So I am sitting in a dark room with my iPad. It's mostly quiet, despite the the fact that this is a part of a busy emergency room in New York. For protection against infection, our room is separated from the main nursing area. There is, of course, the occasional page or a ringing bell alerting the nurses that someone needs attention.
Overnight it was not quiet here. It was so busy that stretchers were backed up in the halls and there was a shortage of beds on some units upstairs that has, in fact, kept my friend here since early last evening.
The doctors and nurses have kindly found a bed so she doesn't have to remain on a stretcher. As I write, I am comforted by her little puppy snores, the music of a peaceful rest and a restorative sleep.
My iPad is a blessing, veritably a light in this dimness, a completely quiet keyboard that won't disturb much-needed rest. For one whose therapy is writing, it is the ideal palette for thoughts, however mundane.

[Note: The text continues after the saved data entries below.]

(* ===== verification/Requirements.v ===== *)
(** * Requirements: what administrators impose on a configuration

    [config/src/config_requirements.rs] and [hook_config.rs]: the tables of
    [requirements.toml], their merge over sources, and the constraints they
    become; and the use of the constraints in [core/src/config/mod.rs].
    Deserialisation from TOML text, [{:?}] and the matcher of wildcards are
    parameters; the checks inside [Deserialize] instances are modelled. *)

From S2P Require Import Prelude Paths HostPaths Permissions BTree Constraint ExecPolicy LayerPolicies.
Local Open Scope str_scope.

(** ** Small data *)

#[global] Instance granular_eq_dec : EqDecision GranularApprovalConfig.
Proof. solve_decision. Defined.
#[global] Instance ask_eq_dec : EqDecision AskForApproval.
Proof. solve_decision. Defined.

Inductive ApprovalsReviewer : Type := ReviewUser | AutoReview.
#[global] Instance reviewer_eq_dec : EqDecision ApprovalsReviewer.
Proof. solve_decision. Defined.

Inductive SandboxMode : Type := SandboxReadOnly | SandboxWorkspaceWrite | SandboxDangerFullAccess.

Inductive SandboxModeRequirement : Type :=
| ModeReadOnly | ModeWorkspaceWrite | ModeDangerFullAccess | ModeExternalSandbox.
#[global] Instance mode_eq_dec : EqDecision SandboxModeRequirement.
Proof. solve_decision. Defined.

Definition mode_of_sandbox_mode (mode : SandboxMode) : SandboxModeRequirement :=
  match mode with
  | SandboxReadOnly => ModeReadOnly
  | SandboxWorkspaceWrite => ModeWorkspaceWrite
  | SandboxDangerFullAccess => ModeDangerFullAccess
  end.

Inductive WebSearchMode : Type := WebDisabled | WebCached | WebLive.
Inductive WebSearchModeRequirement : Type := ReqDisabled | ReqCached | ReqLive.
#[global] Instance web_eq_dec : EqDecision WebSearchModeRequirement.
Proof. solve_decision. Defined.

Definition requirement_of_web_mode (mode : WebSearchMode) : WebSearchModeRequirement :=
  match mode with WebDisabled => ReqDisabled | WebCached => ReqCached | WebLive => ReqLive end.
Definition web_mode_of_requirement (mode : WebSearchModeRequirement) : WebSearchMode :=
  match mode with ReqDisabled => WebDisabled | ReqCached => WebCached | ReqLive => WebLive end.

Inductive ResidencyRequirement : Type := Us.
#[global] Instance residency_eq_dec : EqDecision ResidencyRequirement.
Proof. solve_decision. Defined.

Record FeatureRequirementsToml : Type := mkFeatures { feature_entries : list (str * bool) }.
Definition features_is_empty (self : FeatureRequirementsToml) : bool := is_empty (feature_entries self).

(** ** [hook_config.rs] *)

Inductive HookHandlerConfig : Type :=
| HookCommand (command : str) (timeout_sec : option N) (async : bool) (status_message : option str)
| HookPrompt
| HookAgent.
#[global] Instance handler_eq_dec : EqDecision HookHandlerConfig.
Proof. solve_decision. Defined.

Record MatcherGroup : Type := mkMatcherGroup {
  mg_matcher : option str;
  mg_hooks : list HookHandlerConfig;
}.
#[global] Instance matcher_group_eq_dec : EqDecision MatcherGroup.
Proof. solve_decision. Defined.

Record HookEventsToml : Type := mkHookEvents {
  pre_tool_use : list MatcherGroup;
  permission_request : list MatcherGroup;
  post_tool_use : list MatcherGroup;
  session_start : list MatcherGroup;
  user_prompt_submit : list MatcherGroup;
  hook_stop : list MatcherGroup;
}.
#[global] Instance hook_events_eq_dec : EqDecision HookEventsToml.
Proof. solve_decision. Defined.

Definition hook_events_is_empty (self : HookEventsToml) : bool :=
  is_empty (pre_tool_use self) && is_empty (permission_request self)
  && is_empty (post_tool_use self) && is_empty (session_start self)
  && is_empty (user_prompt_submit self) && is_empty (hook_stop self).

Definition hook_events_handler_count (self : HookEventsToml) : nat :=
  sum_list (map (fun group => length (mg_hooks group))
    (concat [pre_tool_use self; permission_request self; post_tool_use self; session_start self;
             user_prompt_submit self; hook_stop self])).

Inductive HookEventName : Type :=
| PreToolUse | PermissionRequest | PostToolUse | SessionStart | UserPromptSubmit | Stop.

Definition into_matcher_groups (self : HookEventsToml) : list (HookEventName * list MatcherGroup) :=
  [(PreToolUse, pre_tool_use self); (PermissionRequest, permission_request self);
   (PostToolUse, post_tool_use self); (SessionStart, session_start self);
   (UserPromptSubmit, user_prompt_submit self); (Stop, hook_stop self)].

(** Two [PathBuf]s are kept as texts; they are compared by components. *)
Record ManagedHooksRequirementsToml : Type := mkManagedHooks {
  managed_dir : option str;
  windows_managed_dir : option str;
  managed_hook_events : HookEventsToml;
}.

Definition managed_hooks_is_empty (self : ManagedHooksRequirementsToml) : bool :=
  bool_decide (managed_dir self = None) && bool_decide (windows_managed_dir self = None)
  && hook_events_is_empty (managed_hook_events self).

Definition handler_count (self : ManagedHooksRequirementsToml) : nat :=
  hook_events_handler_count (managed_hook_events self).

Definition managed_dir_for_current_platform (self : ManagedHooksRequirementsToml) : option str :=
  managed_dir self.

(** The derived [PartialEq] *)
Definition managed_hooks_eqb (a b : ManagedHooksRequirementsToml) : bool :=
  option_path_eqb (managed_dir a) (managed_dir b)
  && option_path_eqb (windows_managed_dir a) (windows_managed_dir b)
  && bool_decide (managed_hook_events a = managed_hook_events b).

(** ** MCP servers and apps *)

Inductive McpServerIdentity : Type := McpCommand (command : str) | McpUrl (url : str).
Record McpServerRequirement : Type := mkMcpRequirement { identity : McpServerIdentity }.
(* ===== verification/Diagnostics.v ===== *)
(** * Diagnostics: where an error of a configuration file is

    [config/src/diagnostics.rs].  The texts of files are characters; the
    offsets of the TOML parser count bytes of their UTF-8.  The errors of the
    parser, its documents with the spans of their parts ([toml_edit]) and the
    deserialisation of a document into a type are the libraries': their
    values are parameters, and their documented accessors the functions below
    on documents. *)

From S2P Require Import Prelude Trim BTree Paths Toml ConfigLayers HostPaths FileSystem Utf8.
Local Open Scope str_scope.

Record TextPosition : Type := mkTextPosition { line : nat; column : nat }.
Record TextRange : Type := mkTextRange { range_start : TextPosition; range_end : TextPosition }.
Record ConfigError : Type := mkConfigError { error_path : str; error_range : TextRange; error_message : str }.

(** ** Positions of offsets *)

Definition position_for_offset (contents : str) (index : nat) : TextPosition :=
  let bytes := into_bytes contents in
  if is_empty bytes then mkTextPosition 1 1
  else
    let safe_index := Nat.min index (length bytes - 1) in
    let column_offset := index - safe_index in
    let index := safe_index in
    let line_start := default 0 (S <$> rfind_index (N.eqb NL) (take index bytes)) in
    let line := length (List.filter (N.eqb NL) (take line_start bytes)) in
    let column :=
      match from_utf8 (drop line_start (take (S index) bytes)) with
      | Ok slice => length slice - 1
      | Err _ => index - line_start
      end in
    let column := column + column_offset in
    mkTextPosition (line + 1) (column + 1).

Somehow, this experience reminds me of those childhood nights when I read with a flashlight under the covers. We kids shared a room and our parents were strict about "lights out" for bedtime. My secret passion for those first books was illumined by a purloined flashlight that I kept hidden under my pillow until I heard the others were asleep. Then I pulled out book and flashlight and tented the covers over me.
The fact that this was "forbidden" behavior made it all the more lusciously seductive. I did (and do) love to read, but never more than when it was under those covers. It's a wonder that I didn't ruin my eyesight, I suppose. I wouldn't trade the memory for any amount of money and relish it anew this moment in the dimness of this room.